▶ **Exercise prompt**:
In the listing that follows, locate the line containing "assert (forall k" and the line containing "IH2 & IH3)]; [done|].". Retype exactly those two lines and every line between them, and nothing more.

▶ **Data records**:
(** The worker pool loses and invents nothing: whatever the number asked for
    (at least one and at most four workers run) and however the threads
    interleave, a run makes exactly two steps per settled file, can always
    continue until it is done, and then the incidents received are those of
    scanning each settled file once, in some order. *)
Theorem scan_batch_complete n settled scan k p :
  nsteps (pool_step scan) k (pool_start n settled) p ->
  (k <= 2 * length settled)%nat /\
  (pool_done p -> incidents p ≡ₚ omap scan settled /\ k = (2 * length settled)%nat) /\
  (pool_done p \/ exists q, pool_step scan p q).
Proof.
  intros Hk.
  assert (forall k p q, nsteps (pool_step scan) k p q ->
    outcome scan p ≡ₚ outcome scan q /\ length (workers p) = length (workers q) /\
    pool_work p = (k + pool_work q)%nat) as Hrun.
  { clear. induction 1 as [p|k p q r Hs _ (IH1 & IH2 & IH3)]; [done|].
    destruct (pool_step_outcome _ _ _ Hs) as [H1 H2]. pose proof (pool_step_work _ _ _ Hs).
    split; [by rewrite H1|]. split; [congruence|lia]. }
  destruct (Hrun _ _ _ Hk) as (H1 & H2 & H3).
  assert (omap id (replicate (clamp 1 4 n) (@None Settled)) = []) as Hid
    by (clear; by induction (clamp 1 4 n)).
  unfold outcome, pool_work, in_flight, pool_start in H1, H2, H3. cbn [workers jobs incidents] in *.
  rewrite Hid in H1, H3. cbn in H1, H3. rewrite length_replicate in H2. split; [lia|]. split.
  - intros Hd. rewrite <- (pool_done_outcome scan p Hd). split; [by rewrite H1|].
    destruct p as [js ws out], Hd as [Hj Hw]. cbn in *. rewrite Hj in H3. cbn in H3.
    replace (omap id ws) with (@nil Settled) in H3; [cbn in H3; lia|].
    clear -Hw. induction Hw as [|w ws -> _ IH]; [done|]. exact IH.
  - apply pool_progress. rewrite <- H2. unfold clamp. lia.
Qed.

Lemma scan_batch_complete_witness :
  let s := {| settled_path := usb_path; settled_size := 9; by_timeout := false |} in
  let scan s := scan_to_incident s 5 (fun _ => Err (lit "no bundle")) {| drive_letter := lit "E";
    vendor_id := []; product_id := []; serial := []; product_name := []; bus_type := lit "usb";
    removable := true |} Audited (lit "usb") in
  exists p, nsteps (pool_step scan) 2 (pool_start 9 [s]) p /\ pool_done p /\ incidents p ≡ₚ omap scan [s].
Proof.
  cbv zeta. eexists. 
  match goal with |- nsteps (pool_step ?sc) _ (pool_start _ ?ss) _ /\ _ =>
    assert (nsteps (pool_step sc) 2 (pool_start 9 ss)
      {| jobs := []; workers := [None; None; None; None]; incidents := omap sc ss |}) as Hrun end.
  { eapply nsteps_l; [by apply (step_take _ 0)|]. eapply nsteps_l; [|apply nsteps_O].
    exact (step_finish _ 0 _ [] [Some _; None; None; None] [] eq_refl). }
  split; [exact Hrun|]. assert (forall x, pool_done {| jobs := []; workers := [None; None; None; None];
    incidents := x |}) as Hd by (intros x; split; [done|repeat constructor]).
  split; [apply Hd|]. by apply (scan_batch_complete 9 _ _ _ _ Hrun).
Defined.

▶ **Result**:
  assert (forall k p q, nsteps (pool_step scan) k p q ->
    outcome scan p ≡ₚ outcome scan q /\ length (workers p) = length (workers q) /\
    pool_work p = (k + pool_work q)%nat) as Hrun.
  { clear. induction 1 as [p|k p q r Hs _ (IH1 & IH2 & IH3)]; [done|].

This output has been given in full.